In a closed-loop emission control apparatus wherein an exhaust composition is sensed to control the air fuel ratio with the sensed concentration of the exhaust composition, control oscillation is inevitable because of the inherent delay time involved in the cylinder cycles. As a result of the oscillation, air-fuel ratios tend to deviate greatly from the desired point (stoichiometry) and the residence time of the mixture outside of the stoichiometric window may prolong. According to a statistical analysis in which air fuel ratios are sampled and their occurrences are plotted, the sampled values form a distribution over a wide range of mixtures. From the emission control standpoint it is desirable that the sampled values distribute within a narrow stoichiometric window since noxious compositions (NOx, HC and CO) are simultaneously chemically converted into harmless materials at a maximum efficiency when the mixture is controlled in the neighborhood of the stoichiometry.
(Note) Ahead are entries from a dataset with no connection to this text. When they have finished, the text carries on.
(** A struct is left behind it. *)
Lemma struct_moved {A} (body : TCReader -> A -> Z -> Z -> res (TCReader * A)) r a : (forall r a fid ft, reader_ok r -> safe (fun '(r', _) => moved r r') (body r a fid ft)) ->
  reader_ok r -> safe (fun '(r', _) => moved r r') (parse_struct body r a).
Proof using. intros Hb Hr. eapply safe_mono; [by apply parse_struct_safe|]. by intros [r' a'] [M _]. Qed.

Ltac branches := repeat match goal with |- safe _ (if ?b then _ else _) => destruct b end;
  try (by apply int_field_safe); try (by apply skip_field_safe); try (by apply bytes_field_safe); try (by apply moved_refl).

Lemma stats_field_safe r ch fid ft : reader_ok r -> safe (fun '(r', _) => moved r r') (stats_field stack r ch fid ft).
Proof using.
  intros Hr. unfold stats_field. destruct (_ || _); [apply (bytes_field_safe (fun p => match p with Some bs => _ | None => ch end)); done|].
  destruct (_ || _); [apply (bytes_field_safe (fun p => match p with Some bs => _ | None => ch end)); done|by apply skip_field_safe].
Qed.

(** A loop with a turn for each element ends, whatever its body takes. *)
Lemma skip_count_safe body : (forall r, reader_ok r -> safe (moved r) (body r)) -> forall fuel size r, reader_ok r -> (Z.to_nat size <= fuel)%nat ->
  safe (moved r) (skip_times fuel body size r).
Proof using.
  intros Hb. induction fuel as [|fuel IH]; intros size r Hr Hf; cbn [skip_times]; destruct (Z.ltb_spec 0 size); cbn [andb]; try (by apply moved_refl); [lia|].
  destruct (negb _); [|by apply moved_refl]. eapply safe_bind; [by apply Hb|]. intros r1 M1. eapply safe_mono; [apply IH; [by destruct M1 as (_ & _ & ?)|lia]|]. intros r2. by apply moved_trans.
Qed.

Lemma size_field_safe r ch fid ft : reader_ok r -> safe (fun '(r', _) => moved r r') (size_field stack r ch fid ft).
Proof using.
  intros Hr. unfold size_field. destruct (_ && _); [|by apply skip_field_safe]. eapply safe_bind; [by apply list_header_safe|]. intros [[n et] r1] [[M1 _] Hn].
  eapply safe_bind; [apply skip_count_safe; [|by destruct M1 as (_ & _ & ?)|done]|].
  - intros r0 H0. eapply safe_mono; [by apply skip_safe|]. by intros r' [M _].
  - intros r2 M2. cbn [safe]. by eapply moved_trans.
Qed.

Lemma meta_field_safe r ch fid ft : reader_ok r -> safe (fun '(r', _) => moved r r') (meta_field stack r ch fid ft).
Proof using.
  intros Hr. unfold meta_field. branches; apply struct_moved; try done; intros; [by apply stats_field_safe|by apply size_field_safe].
Qed.

Lemma column_chunk_safe r ch : reader_ok r -> safe (fun '(r', _) => progress r r') (parse_column_chunk stack r ch).
Proof using.
  intros Hr. eapply safe_mono; [apply parse_struct_safe; [|done]|by intros [r' a'] ?]. intros r0 a0 fid ft H0. unfold chunk_field. branches.
  apply struct_moved; [|done]. intros; by apply meta_field_safe.
Qed.

Lemma time_field_safe isTs r sc fid ft : reader_ok r -> safe (fun '(r', _) => moved r r') (time_field stack isTs r sc fid ft).
Proof using.
  intros Hr. unfold time_field. destruct (_ && _); [|branches]. eapply safe_bind; [by apply field_safe|]. intros [[[uft ufid] uLast] r1] [[M1 _] _].
  destruct (_ && _); [|exact M1]. eapply safe_bind; [apply skip_safe; by destruct M1 as (_ & _ & ?)|]. intros r2 [M2 _].
  eapply safe_bind; [apply field_safe; by destruct M2 as (_ & _ & ?)|]. intros [[[a b] c] r3] [[M3 _] _]. cbn [safe]. eapply moved_trans; [exact M1|]. by eapply moved_trans.
Qed.

Lemma element_field_safe r sc fid ft : reader_ok r -> safe (fun '(r', _) => moved r r') (element_field stack r sc fid ft).
Proof using.
  intros Hr. unfold element_field. branches.
  apply struct_moved; [|done]. clear. intros r sc fid ft Hr. unfold logical_field. branches; apply struct_moved; try done; clear -stack; intros r sc fid0 ft0 Hr.
  - by apply time_field_safe.
  - unfold integer_field. branches.
Qed.

Lemma schema_element_safe r : reader_ok r -> safe (fun '(r', _) => progress r r') (parse_schema_element stack r).
Proof using.
  intros Hr. unfold parse_schema_element. eapply safe_bind; [apply parse_struct_safe; [intros; by apply element_field_safe|done]|]. intros [r' sc] H. exact H.
Qed.

Lemma parse_elems_safe {A} (body : TCReader -> res (TCReader * A)) : (forall r, reader_ok r -> safe (fun '(r', _) => progress r r') (body r)) -> forall fuel n r, reader_ok r ->
  tc_len r - tc_pos r < Z.of_nat fuel -> 0 <= n -> safe (fun '(r', l) => moved r r' /\ (tc_error r' = false -> zlen l = n)) (parse_elems fuel body n r).
Proof using.
  intros Hb. induction fuel as [|fuel IH]; intros n r Hr Hf Hn; [destruct Hr as (_ & ? & _); lia|]. cbn [parse_elems].
  destruct (Z.ltb_spec 0 n) as [Hp|Hp]; cbn [andb].
  - destruct (negb (tc_error r)) eqn:Ee; [|split; [by apply moved_refl|]; by rewrite (proj1 (negb_false_iff _) Ee)].
    eapply safe_bind; [by apply Hb|]. intros [r1 a] [M1 P1]. pose proof M1 as (E1 & L1 & O1).
    destruct (tc_error r1) eqn:Er1.
    + assert (Hstop : parse_elems fuel body (n - 1) r1 = Ok (r1, [])) by (destruct fuel; cbn [parse_elems]; by rewrite Er1, andb_false_r).
      rewrite Hstop, bind_Ok. cbn [safe]. split; [done|]. by rewrite Er1.
    + destruct P1 as [P1|P1]; [done|]. eapply safe_bind; [apply IH; [done|unfold tc_len in *; rewrite E1; lia|lia]|]. intros [r2 l] [M2 Hl]. cbn [safe].
      split; [by eapply moved_trans|]. intros Hr2. rewrite zlen_cons, Hl by done. lia.
  - split; [by apply moved_refl|]. intros _. change (zlen (@nil A)) with 0. lia.
Qed.

Lemma parse_list_safe {A} width (body : TCReader -> res (TCReader * A)) r : (forall r, reader_ok r -> safe (fun '(r', _) => progress r r') (body r)) -> reader_ok r ->
  safe (fun '(r', l) => moved r r' /\ (tc_error r' = false -> width * zlen l <= MaxAllocSize)) (parse_list width body r).
Proof using.
  intros Hb Hr. unfold parse_list. eapply safe_bind; [by apply list_header_safe|]. intros [[n et] r1] [[M1 _] [Hn _]]. unfold palloc_ok.
  destruct (Z.ltb_spec MaxAllocSize (width * Z.max n 1)); [done|]. rewrite bind_Ok.
  eapply safe_mono; [apply parse_elems_safe; [done|by destruct M1 as (_ & _ & ?)|lia|lia]|]. intros [r2 l] [M2 Hl]. split; [by eapply moved_trans|]. intros E. rewrite Hl by done.
  unfold MaxAllocSize in *. destruct (Z.le_gt_cases 0 width); [|pose proof (zlen_nonneg l); rewrite Hl in * by done]; nia.
Qed.

Lemma group_safe r g : reader_ok r -> safe (fun '(r', _) => progress r r') (parse_struct (group_field stack) r g).
Proof using.
  intros Hr. eapply safe_mono; [apply parse_struct_safe; [|done]|by intros [r' a'] ?]. intros r0 a0 fid ft H0. unfold group_field. branches.
  eapply safe_bind; [apply parse_list_safe; [|done]|intros [r' l] [M _]; exact M]. intros; by apply column_chunk_safe.
Qed.

Lemma file_field_safe r pf fid ft : reader_ok r -> safe (fun '(r', _) => moved r r') (file_field stack r pf fid ft).
Proof using.
  intros Hr. unfold file_field. branches.
  - eapply safe_bind; [apply parse_list_safe; [|done]|intros [r' l] [M _]; exact M]. apply schema_element_safe.
  - eapply safe_bind; [apply parse_list_safe; [|done]|intros [r' l] [M _]; exact M]. intros; by apply group_safe.
Qed.
End MetaSafety.

(** ** The walk over the schema *)

Definition walked (elems : list PqSchemaCol) (cursor : nat) (leaves : list PqLeafInfo) (o : option (nat * list PqLeafInfo)) : Prop :=
  match o with None => True | Some (c', leaves') => (cursor < c' <= length elems)%nat /\ (length leaves' <= length leaves + (c' - cursor))%nat end.

Lemma walk_children_safe elems walk : (forall cursor leaves, safe (walked elems cursor leaves) (walk cursor leaves)) -> forall fuel c n cursor leaves,
  (length elems - cursor < fuel)%nat ->
  safe (fun o => match o with None => True | Some (c', leaves') => (cursor <= c' <= length elems \/ c' = cursor)%nat /\ (length leaves' <= length leaves + (c' - cursor))%nat end)
    (walk_children fuel walk c n cursor leaves).
Proof.
  intros Hw. induction fuel as [|fuel IH]; intros c n cursor leaves Hf; cbn [walk_children]; destruct (c <? n); try (cbn [safe]; lia).
  eapply safe_bind; [apply Hw|]. intros [[c1 l1]|] H1; [|done]. destruct H1 as [H1 H2]. eapply safe_mono; [apply IH; lia|]. intros [[c2 l2]|]; [|done]. lia.
Qed.

Lemma walk_schema_safe elems stack : forall def rep depth cursor leaves, safe (walked elems cursor leaves) (walk_schema stack elems def rep depth cursor leaves).
Proof.
  induction stack as [|stack IH]; intros def rep depth cursor leaves; cbn [walk_schema]; [done|]. destruct (elems !! cursor) as [e|] eqn:E; [|done].
  pose proof (lookup_lt_Some _ _ _ E) as Hl. destruct (_ =? 0).
  - cbn [safe walked]. rewrite length_app. cbn [length]. lia.
  - eapply safe_mono; [apply walk_children_safe; [intros; apply IH|lia]|]. intros [[c' l']|]; [|done]. unfold walked. lia.
Qed.

(** Only the checks behind the fields name a bad element. *)
Lemma file_fields_bad stack fuel : forall r a lastId r' a', pf_bad_children a = None -> parse_fields fuel (file_field stack) r a lastId = Ok (r', a') -> pf_bad_children a' = None.
Proof.
  induction fuel as [|fuel IH]; intros r a lastId r' a' Ha; cbn [parse_fields]; [done|].
  destruct (PgColumnarThriftField r lastId) as [[[[ft fid] last] r1]| | |]; [|done..]. rewrite bind_Ok. destruct (_ || _); [by intros [= <- <-]|].
  destruct (file_field stack r1 a fid ft) as [[r2 a2]| | |] eqn:Ef; [|done..]. rewrite bind_Ok. apply IH. clear -Ef Ha. unfold file_field, int_field, skip_field in Ef.
  repeat match type of Ef with (if ?b then _ else _) = _ => destruct b end.
  - destruct (parse_list _ _ _) as [[? ?]| | |]; [|done..]. by injection Ef as <- <-.
  - destruct (parse_list _ _ _) as [[? ?]| | |]; [|done..]. by injection Ef as <- <-.
  - destruct (PgColumnarThriftZigzag r1) as [[? ?]| | |]; [|done..]. by injection Ef as <- <-.
  - destruct (PgColumnarThriftSkip stack r1 ft); [|done..]. by injection Ef as <- <-.
Qed.

(** Parsing the footer of any file ends; a file that is accepted has leaf columns. *)
Lemma parse_file_metadata_safe stack buf : bytes_ok buf -> zlen buf < 2 ^ 62 ->
  safe (fun '(pf, ok) => ok = true -> 0 < pf_ncols pf /\ pf_bad_children pf = None) (parse_file_metadata stack buf).
Proof.
  intros Hb Hl. unfold parse_file_metadata. assert (Hr : reader_ok (mkReader buf 0 false)) by (split; [done|]; unfold tc_len; cbn; pose proof (zlen_nonneg buf); lia).
  pose proof (struct_moved (file_field stack) _ file0 (file_field_safe stack) Hr) as Hs.
  destruct (parse_struct (file_field stack) (mkReader buf 0 false) file0) as [[r pf]| | |] eqn:E; [|done..]. rewrite bind_Ok.
  pose proof (file_fields_bad stack _ _ file0 0 _ _ eq_refl E) as Hpf. destruct (pf_elems pf) as [|root rest] eqn:Ee; [done|]. destruct (tc_error r); [done|].
  destruct (existsb _ _); [done|]. destruct (List.find _ _); [done|]. unfold palloc_ok. destruct (_ <? _); [done|]. rewrite bind_Ok.
  eapply safe_bind; [apply (walk_children_safe (root :: rest)); [intros; apply walk_schema_safe|lia]|]. intros [[c' leaves]|] _; [|done].
  cbn [safe]. intros Hp%Z.ltb_lt. done.
Qed.

(** ** Reading fields that were written *)

Lemma consumes_app {A} (body : TCReader -> A -> Z -> Z -> res (TCReader * A)) fs1 fs2 a b c : consumes body fs1 a b -> consumes body fs2 b c -> consumes body (fs1 ++ fs2) a c.
Proof. induction 1 as [|id type payload fs a a1 a2 H1 H2 H3 IH]; [done|]. intros Hc. cbn [app]. econstructor; [done|done|by apply IH]. Qed.

Lemma consumes_one {A} (body : TCReader -> A -> Z -> Z -> res (TCReader * A)) id type payload a a1 : field_ok id type ->
  (forall r s, here r (payload ++ s) -> body r a id type = Ok (adv r (zlen payload), a1)) -> consumes body [(id, type, payload)] a a1.
Proof. intros H1 H2. econstructor; [done|done|constructor]. Qed.

Lemma consumes_if {A} (body : TCReader -> A -> Z -> Z -> res (TCReader * A)) (b : bool) fs a a1 : (b = true -> consumes body fs a a1) -> consumes body (if b then fs else []) a (if b then a1 else a).
Proof. destruct b; [auto|constructor]. Qed.

Lemma int32_reads {A} (set : A -> Z -> A) a v r s : - 2 ^ 31 <= v < 2 ^ 31 -> here r (PgColumnarThriftPutZigzag32 v ++ s) ->
  int_field set r a = Ok (adv r (zlen (PgColumnarThriftPutZigzag32 v)), set a v).
Proof. intros Hv Hr. unfold int_field. destruct (reads_zigzag32 v Hv r s Hr) as [-> _]. done. Qed.

Lemma int64_reads {A} (set : A -> Z -> A) a v r s : - 2 ^ 63 <= v < 2 ^ 63 -> here r (PgColumnarThriftPutZigzag64 v ++ s) ->
  int_field set r a = Ok (adv r (zlen (PgColumnarThriftPutZigzag64 v)), set a v).
Proof. intros Hv Hr. unfold int_field. destruct (reads_zigzag64 v Hv r s Hr) as [-> _]. done. Qed.

Lemma skip_reads {A} stack v (a : A) r s : fits stack v -> here r (put_val v ++ s) -> skip_field stack r a (ttype v) = Ok (adv r (zlen (put_val v)), a).
Proof. intros Hf Hr. unfold skip_field. by rewrite (skip_passes stack v Hf r s Hr). Qed.

Lemma skip_i32 {A} k v (a : A) r s : - 2 ^ 31 <= v < 2 ^ 31 -> here r (PgColumnarThriftPutZigzag32 v ++ s) -> skip_field (S k) r a TC_I32 = Ok (adv r (zlen (PgColumnarThriftPutZigzag32 v)), a).
Proof.
  intros Hv. rewrite put_zigzag32, <- put_zigzag64 by lia. intros Hr. apply (skip_reads (S k) (VInt TC_I32 v) a r s); [|done]. cbn [fits]. split; [auto|lia].
Qed.

Lemma skip_i64 {A} k v (a : A) r s : - 2 ^ 63 <= v < 2 ^ 63 -> here r (PgColumnarThriftPutZigzag64 v ++ s) -> skip_field (S k) r a TC_I64 = Ok (adv r (zlen (PgColumnarThriftPutZigzag64 v)), a).
Proof. intros Hv Hr. apply (skip_reads (S k) (VInt TC_I64 v) a r s); [|done]. cbn [fits]. split; [auto|lia]. Qed.

(** [elem_reads body bs a]: the parser of an element takes [bs] and returns [a]. *)
Definition elem_reads {A} (body : TCReader -> res (TCReader * A)) (bs : list Z) (a : A) : Prop := forall r s, here r (bs ++ s) -> body r = Ok (adv r (zlen bs), a).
An object of the present invention is to provide emission control apparatus for internal combustion engines in which air-fuel ratios are controlled within a narrow stoichometric window under any operating condition of the engine.
Another object of the invention is to provide emission control apparatus in which the concentration of an exhaust composition is sensed to provide a control signal representative of the extent of deviation from a predetermined setting value and wherein a bipolar signal is used to modulate the amplitude of the control signal so that it fluctuates or oscillates at a higher frequency than the frequency of the control oscillation.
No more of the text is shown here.